What to work on:
Your answer should consist solely of the lines from the first line of the data through the line with "before, [v] what", each reproduced exactly.

Data in this exercise:
(** Modelled from the spec: an entry is created empty when a task
    that has it as an output is scheduled. *)
Definition create (oid : ObjectId) (st : store) : store :=
  match st !! oid with
  | Some _ => st
  | None => <[oid := None]> st
  end.

(** The requests the store serves, and its answers. *)
Inductive request : Type :=
  | Put (oid : ObjectId) (v : V)
  | Get (oid : ObjectId)
  | Exists (oid : ObjectId)
  | Create (oid : ObjectId).

Inductive response : Type :=
  | Done
  | Failed (e : error)
  | Value (v : option V)
  | Ready (b : bool).

Definition step (r : request) (st : store) : response * store :=
  match r with
  | Put oid v =>
      match put oid v st with
      | (inl e, st') => (Failed e, st')
      | (inr _, st') => (Done, st')
      end
  | Get oid => (Value (get oid st), st)
  | Exists oid => (Ready (exists_ oid st), st)
  | Create oid => (Done, create oid st)
  end.

Fixpoint run (reqs : list request) (st : store) : list response * store :=
  match reqs with
  | [] => ([], st)
  | r :: reqs' =>
      let '(a, st') := step r st in
      let '(answers, st'') := run reqs' st' in
      (a :: answers, st'')
  end.
End store.
End ObjectStore.

(** ** What the specification says of a result *)

(** The sum of a list of integers. *)
Definition sum_Z (l : list Z) : Z := foldr Z.add 0 l.

(** The values bound to [key] in the dictionaries that contain it. *)
Definition values_at `{Countable K} (key : K) (dicts : list (gmap K Z)) : list Z :=
  omap (λ d : gmap K Z, d !! key) dicts.

(** The number of occurrences of [x] in [l]. *)
Definition occurrences `{EqDecision A} (x : A) (l : list A) : nat :=
  length (filter (λ y, y = x) l).

(** What one dictionary adds to the entry of a key: [o] is the entry
    before, [v] what the dictionary binds to the key. *)
Definition add_entry (o : option Z) (v : option Z) : option Z :=
  match v with
  | Some n => Some (default 0 o + n)
  | None => o
  end.

(** The functions of the example that take [*dicts] or [*data]. *)
Definition variadic_functions : list distributed :=
  [sum_by_key_decl; sum_by_key_return_len_decl; map_reduce_decl; map_reduce2_decl].

(** A function that declares one output returns [v]: a value of the
    declared type, which is not a sequence of values. *)
Definition returned_directly (f : distributed) (v : value) : Prop :=
  ∃ t, return_types f = [t] ∧ isinstance v t = true ∧ value_len v = None.

(** The lists of [split_partitions]: [i] is in the list of index [j]. *)
Definition in_partition (result : list (list nat)) (j i : nat) : Prop :=
  ∃ l, result !! j = Some l ∧ i ∈ l.

(** The sum of the values of a mapping: the number of things counted. *)
Definition total `{Countable K} (m : gmap K Z) : Z := sum_Z (map_to_list m).*2.

(** A word without white space, and a string of white space only. *)
Definition no_space (w : string) : Prop :=
  Forall (λ c, isspace c = false) (list_ascii_of_string w).

Definition all_space (data : string) : Prop :=
  Forall (λ c, isspace c = true) (list_ascii_of_string data).

(** The size of the element of index [k] (0 outside the list), and the
    sum of the sizes of the elements of a partition. *)
Definition size_at (sizes : list Z) (k : nat) : Z := default 0 (sizes !! k).

Definition partition_total (sizes : list Z) (l : list nat) : Z :=
  sum_Z (size_at sizes <$> l).

(** The order of [sorted(range(len(sizes)), key=...)]: by size, and by
    index among elements of the same size. *)
Definition size_index_lt (sizes : list Z) (i j : nat) : Prop :=
  size_at sizes i < size_at sizes j ∨
  (size_at sizes i = size_at sizes j ∧ (i < j)%nat).

(** An element no larger than another. *)
Definition size_le (sizes : list Z) (i j : nat) : Prop :=
  size_at sizes i ≤ size_at sizes j.

(** The same order on the pairs of a size and an index. *)
Definition pair_lt (a b : Z * nat) : Prop :=
  a.1 < b.1 ∨ (a.1 = b.1 ∧ (a.2 < b.2)%nat).

(** * Properties *)

(** ** The embedding on small inputs *)

Example split_example : split "  a a	b " = ["a"; "a"; "b"]%string.
Proof. reflexivity. Qed.

Example count_words_example : count_words "a a b" = {["a"%string := 2; "b"%string := 1]}.
Proof. vm_compute. reflexivity. Qed.

Example split_partitions_example :
  split_partitions [3; 1; 2] 2 = Ok [[0%nat]; [1%nat; 2%nat]].
Proof. vm_compute. reflexivity. Qed.


(** ** Adding up dictionaries *)

Section counters_facts.
Context `{Countable K}.
Implicit Types (d result : gmap K Z) (dicts : list (gmap K Z)) (k key : K).

Lemma iadd_lookup result key n k :
  iadd result key n !! k =
    if decide (key = k) then Some (default 0 (result !! key) + n) else result !! k.
Proof. unfold iadd. by rewrite lookup_insert. Qed.

Lemma add_keys_lookup d ks result :
  NoDup ks →
  (∀ k, k ∈ ks → is_Some (d !! k)) →
  ∃ r, add_keys d ks result = Ok r ∧
    ∀ k, r !! k = if decide (k ∈ ks) then add_entry (result !! k) (d !! k)
                  else result !! k.
Proof.
  intros Hnd. revert result.
  induction Hnd as [|key ks Hnotin Hnd IH]; intros result Hin.
  - exists result. split; [done|]. intros k.
    rewrite decide_False; [done|]. apply not_elem_of_nil.
  - destruct (Hin key) as [n Hn]; [by left|].
    destruct (IH (iadd result key n)) as (r & Hr & Hlook).
    { intros k Hk. apply Hin. by right. }
    exists r. split.
    { simpl. rewrite Hn. simpl. exact Hr. }
    intros k. rewrite Hlook, iadd_lookup.
    destruct (decide (key = k)) as [<-|Hne].
    + rewrite decide_False by done. rewrite decide_True by left.
      by rewrite Hn.
    + destruct (decide (k ∈ ks)) as [Hk|Hk].
      * rewrite decide_True by (by right). done.
      * rewrite decide_False; [done|].
        intros [->|?]%elem_of_cons; done.
Qed.

Lemma NoDup_keys d : NoDup (keys d).
Proof. apply NoDup_fst_map_to_list. Qed.

Lemma elem_of_keys d k : k ∈ keys d ↔ is_Some (d !! k).
Proof.
  unfold keys. rewrite list_elem_of_fmap. split.
  - intros ([k' v] & -> & Hkv). apply elem_of_map_to_list in Hkv. by exists v.
  - intros [v Hv]. exists (k, v). split; [done|]. by apply elem_of_map_to_list.
Qed.

(** The keys of a dictionary may be visited in any order: the outcome
    is the same. *)
Lemma add_keys_any_order d ks result :
  NoDup ks →
  (∀ k, k ∈ ks ↔ is_Some (d !! k)) →
  ∃ r, add_keys d ks result = Ok r ∧
    ∀ k, r !! k = add_entry (result !! k) (d !! k).
Proof.
  intros Hnd Hks.
  destruct (add_keys_lookup d ks result Hnd) as (r & Hr & Hlook).
  { intros k. apply Hks. }
  exists r. split; [done|]. intros k. rewrite Hlook.
  destruct (decide (k ∈ ks)) as [|Hnotin]; [done|].
  rewrite Hks in Hnotin. destruct (d !! k); [|done].
  destruct Hnotin. eauto.
Qed.

Lemma add_keys_order d ks result :
  ks ≡ₚ keys d → add_keys d ks result = add_keys d (keys d) result.
Proof.
  intros Hperm.
  destruct (add_keys_any_order d ks result) as (r1 & -> & H1).
  { rewrite Hperm. apply NoDup_keys. }
  { intros k. rewrite Hperm. apply elem_of_keys. }
  destruct (add_keys_any_order d (keys d) result) as (r2 & -> & H2).
  { apply NoDup_keys. }
  { apply elem_of_keys. }
  f_equal. apply map_eq. intros k. by rewrite H1, H2.
Qed.

Lemma add_dicts_lookup dicts result :
  ∃ r, add_dicts dicts result = Ok r ∧
    ∀ k, r !! k = foldl add_entry (result !! k) ((λ d, d !! k) <$> dicts).
Proof.
  revert result. induction dicts as [|d dicts IH]; intros result.
  - by exists result.
  - destruct (add_keys_any_order d (keys d) result) as (r1 & Hr1 & H1).
    { apply NoDup_keys. }
    { apply elem_of_keys. }
    destruct (IH r1) as (r & Hr & Hlook).
    exists r. split.
    { simpl. rewrite Hr1. exact Hr. }
    intros k. rewrite Hlook, H1. done.
Qed.

Lemma foldl_add_entry o (vs : list (option Z)) :
  foldl add_entry o vs =
    match omap id vs with
    | [] => o
    | ns => Some (default 0 o + sum_Z ns)
    end.
Proof.
  revert o. induction vs as [|[n|] vs IH]; intros o; [done| |].
  - change (foldl add_entry o (Some n :: vs))
      with (foldl add_entry (Some (default 0 o + n)) vs).
    change (omap id (Some n :: vs)) with (n :: omap id vs).
    rewrite IH.
    destruct (omap id vs) as [|m ms]; unfold sum_Z; simpl;
      apply (f_equal Some); lia.
  - change (foldl add_entry o (None :: vs)) with (foldl add_entry o vs).
    change (omap id (None :: vs)) with (omap id vs).
    apply IH.
Qed.

Lemma omap_id_lookups key dicts :
  omap id ((λ d, d !! key) <$> dicts) = values_at key dicts.
Proof.
  unfold values_at. induction dicts as [|d dicts IH]; csimpl; [done|].
  rewrite IH. done.
Qed.

Lemma elem_of_values_at key dicts (v : Z) :
  v ∈ values_at key dicts ↔ ∃ d, d ∈ dicts ∧ d !! key = Some v.
Proof. unfold values_at. apply list_elem_of_omap. Qed.

Lemma sum_by_key_lookup dicts :
  ∃ result, sum_by_key dicts = Ok result ∧
    ∀ key, result !! key =
      match values_at key dicts with
      | [] => None
      | ns => Some (sum_Z ns)
      end.
Proof.
  destruct (add_dicts_lookup dicts ∅) as (r & Hr & Hlook).
  exists r. split; [done|]. intros key.
  rewrite Hlook, foldl_add_entry, omap_id_lookups, lookup_empty. simpl.
  by destruct (values_at key dicts).
Qed.
End counters_facts.

(** C1.  [sum_by_key] returns, for every finite sequence of dictionaries
    with integer values, a mapping whose key set is the union of the key
    sets of the dictionaries, and which maps each key to the sum of the
    values bound to it in the dictionaries that contain it. *)
Theorem sum_by_key_spec `{Countable K} (dicts : list (gmap K Z)) :
  ∃ result : gmap K Z,
    sum_by_key dicts = Ok result ∧
    dom result = ⋃ (dom <$> dicts) ∧
    ∀ key, key ∈ dom result → result !! key = Some (sum_Z (values_at key dicts)).
Proof.
  destruct (sum_by_key_lookup dicts) as (result & Hres & Hlook).
  exists result. split; [done|]. split.
  - apply set_eq. intros key.
    rewrite elem_of_dom, Hlook, elem_of_union_list.
    destruct (values_at key dicts) as [|n ns] eqn:Hvs.
    + split; [by intros [? ?]|].
      intros (X & HX & Hkey). apply list_elem_of_fmap in HX as (d & -> & Hd).
      apply elem_of_dom in Hkey as [v Hv].
      assert (v ∈ values_at key dicts) as Hin by (apply elem_of_values_at; eauto).
      rewrite Hvs in Hin. by apply elem_of_nil in Hin.
    + split; [|by eauto]. intros _.
      assert (n ∈ values_at key dicts) as Hin by (rewrite Hvs; left).
      apply elem_of_values_at in Hin as (d & Hd & Hn).
      exists (dom d). split; [apply list_elem_of_fmap; eauto|].
      apply elem_of_dom. eauto.
  - intros key Hkey. apply elem_of_dom in Hkey as [v Hv].
    rewrite Hlook in Hv |- *. by destruct (values_at key dicts).
Qed.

Solution to this exercise:
(** Modelled from the spec: an entry is created empty when a task
    that has it as an output is scheduled. *)
Definition create (oid : ObjectId) (st : store) : store :=
  match st !! oid with
  | Some _ => st
  | None => <[oid := None]> st
  end.

(** The requests the store serves, and its answers. *)
Inductive request : Type :=
  | Put (oid : ObjectId) (v : V)
  | Get (oid : ObjectId)
  | Exists (oid : ObjectId)
  | Create (oid : ObjectId).

Inductive response : Type :=
  | Done
  | Failed (e : error)
  | Value (v : option V)
  | Ready (b : bool).

Definition step (r : request) (st : store) : response * store :=
  match r with
  | Put oid v =>
      match put oid v st with
      | (inl e, st') => (Failed e, st')
      | (inr _, st') => (Done, st')
      end
  | Get oid => (Value (get oid st), st)
  | Exists oid => (Ready (exists_ oid st), st)
  | Create oid => (Done, create oid st)
  end.

Fixpoint run (reqs : list request) (st : store) : list response * store :=
  match reqs with
  | [] => ([], st)
  | r :: reqs' =>
      let '(a, st') := step r st in
      let '(answers, st'') := run reqs' st' in
      (a :: answers, st'')
  end.
End store.
End ObjectStore.

(** ** What the specification says of a result *)

(** The sum of a list of integers. *)
Definition sum_Z (l : list Z) : Z := foldr Z.add 0 l.

(** The values bound to [key] in the dictionaries that contain it. *)
Definition values_at `{Countable K} (key : K) (dicts : list (gmap K Z)) : list Z :=
  omap (λ d : gmap K Z, d !! key) dicts.

(** The number of occurrences of [x] in [l]. *)
Definition occurrences `{EqDecision A} (x : A) (l : list A) : nat :=
  length (filter (λ y, y = x) l).

(** What one dictionary adds to the entry of a key: [o] is the entry
    before, [v] what the dictionary binds to the key. *)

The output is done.